(Source material Opens)

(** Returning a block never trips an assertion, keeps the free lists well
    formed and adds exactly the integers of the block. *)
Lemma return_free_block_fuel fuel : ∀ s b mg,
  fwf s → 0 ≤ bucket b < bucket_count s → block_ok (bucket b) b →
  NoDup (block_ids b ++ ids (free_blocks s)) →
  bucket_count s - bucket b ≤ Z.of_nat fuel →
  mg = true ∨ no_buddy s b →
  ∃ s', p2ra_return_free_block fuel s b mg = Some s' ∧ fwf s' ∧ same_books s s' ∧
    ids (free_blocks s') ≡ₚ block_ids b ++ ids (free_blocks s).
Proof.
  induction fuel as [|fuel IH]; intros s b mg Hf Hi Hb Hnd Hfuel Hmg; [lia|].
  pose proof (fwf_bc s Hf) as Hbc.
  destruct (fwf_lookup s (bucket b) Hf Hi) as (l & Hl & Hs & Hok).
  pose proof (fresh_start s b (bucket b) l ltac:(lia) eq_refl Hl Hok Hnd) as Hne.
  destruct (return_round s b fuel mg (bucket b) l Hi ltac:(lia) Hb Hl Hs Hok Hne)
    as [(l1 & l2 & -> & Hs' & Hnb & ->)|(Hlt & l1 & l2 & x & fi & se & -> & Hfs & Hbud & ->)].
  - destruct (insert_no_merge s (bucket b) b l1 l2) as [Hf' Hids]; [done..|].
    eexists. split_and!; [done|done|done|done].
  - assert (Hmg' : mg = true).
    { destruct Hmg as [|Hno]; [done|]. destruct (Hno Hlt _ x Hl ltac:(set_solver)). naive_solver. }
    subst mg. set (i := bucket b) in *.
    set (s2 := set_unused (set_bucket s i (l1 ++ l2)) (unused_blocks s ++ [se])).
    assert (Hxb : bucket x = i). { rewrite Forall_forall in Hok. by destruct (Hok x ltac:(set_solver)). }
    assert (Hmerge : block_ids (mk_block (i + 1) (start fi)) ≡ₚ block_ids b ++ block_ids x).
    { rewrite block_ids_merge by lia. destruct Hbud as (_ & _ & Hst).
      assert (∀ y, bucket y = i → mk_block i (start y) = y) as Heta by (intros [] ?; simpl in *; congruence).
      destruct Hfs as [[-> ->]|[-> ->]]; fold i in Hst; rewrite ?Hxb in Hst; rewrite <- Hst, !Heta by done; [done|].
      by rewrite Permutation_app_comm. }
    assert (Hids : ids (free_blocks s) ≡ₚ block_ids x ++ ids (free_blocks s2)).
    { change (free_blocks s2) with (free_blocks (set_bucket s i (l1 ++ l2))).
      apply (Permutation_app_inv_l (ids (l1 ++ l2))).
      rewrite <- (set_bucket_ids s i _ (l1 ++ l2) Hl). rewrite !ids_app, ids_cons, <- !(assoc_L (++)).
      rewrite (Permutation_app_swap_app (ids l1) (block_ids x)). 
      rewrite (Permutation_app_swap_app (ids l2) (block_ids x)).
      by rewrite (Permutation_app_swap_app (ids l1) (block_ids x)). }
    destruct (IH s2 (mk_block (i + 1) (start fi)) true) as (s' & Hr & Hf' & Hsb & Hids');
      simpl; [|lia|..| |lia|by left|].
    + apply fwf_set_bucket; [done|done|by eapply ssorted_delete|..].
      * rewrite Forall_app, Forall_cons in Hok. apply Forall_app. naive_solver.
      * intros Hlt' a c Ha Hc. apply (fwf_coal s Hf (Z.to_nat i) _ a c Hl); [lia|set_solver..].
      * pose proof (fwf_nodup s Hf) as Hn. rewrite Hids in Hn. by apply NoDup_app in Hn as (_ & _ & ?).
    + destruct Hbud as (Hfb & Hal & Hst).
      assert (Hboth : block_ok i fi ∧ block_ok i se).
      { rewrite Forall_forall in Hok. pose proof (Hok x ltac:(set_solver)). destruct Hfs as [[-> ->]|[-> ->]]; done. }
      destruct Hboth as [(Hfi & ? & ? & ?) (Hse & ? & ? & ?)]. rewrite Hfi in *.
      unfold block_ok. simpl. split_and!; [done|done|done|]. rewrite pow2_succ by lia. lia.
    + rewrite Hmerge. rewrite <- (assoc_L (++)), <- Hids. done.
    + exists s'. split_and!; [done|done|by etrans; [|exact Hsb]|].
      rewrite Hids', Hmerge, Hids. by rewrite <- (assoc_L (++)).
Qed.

(Source material Closes)

** Required action **
Retype only the lines above between the line with "simpl; [|lia|..| |lia|by left|]." and the line with "etrans; [|exact Hsb]|].", counting those two lines as well, and keep every character as it is.

** Solution to the problem **
      simpl; [|lia|..| |lia|by left|].
    + apply fwf_set_bucket; [done|done|by eapply ssorted_delete|..].
      * rewrite Forall_app, Forall_cons in Hok. apply Forall_app. naive_solver.
      * intros Hlt' a c Ha Hc. apply (fwf_coal s Hf (Z.to_nat i) _ a c Hl); [lia|set_solver..].
      * pose proof (fwf_nodup s Hf) as Hn. rewrite Hids in Hn. by apply NoDup_app in Hn as (_ & _ & ?).
    + destruct Hbud as (Hfb & Hal & Hst).
      assert (Hboth : block_ok i fi ∧ block_ok i se).
      { rewrite Forall_forall in Hok. pose proof (Hok x ltac:(set_solver)). destruct Hfs as [[-> ->]|[-> ->]]; done. }
      destruct Hboth as [(Hfi & ? & ? & ?) (Hse & ? & ? & ?)]. rewrite Hfi in *.
      unfold block_ok. simpl. split_and!; [done|done|done|]. rewrite pow2_succ by lia. lia.
    + rewrite Hmerge. rewrite <- (assoc_L (++)), <- Hids. done.
    + exists s'. split_and!; [done|done|by etrans; [|exact Hsb]|].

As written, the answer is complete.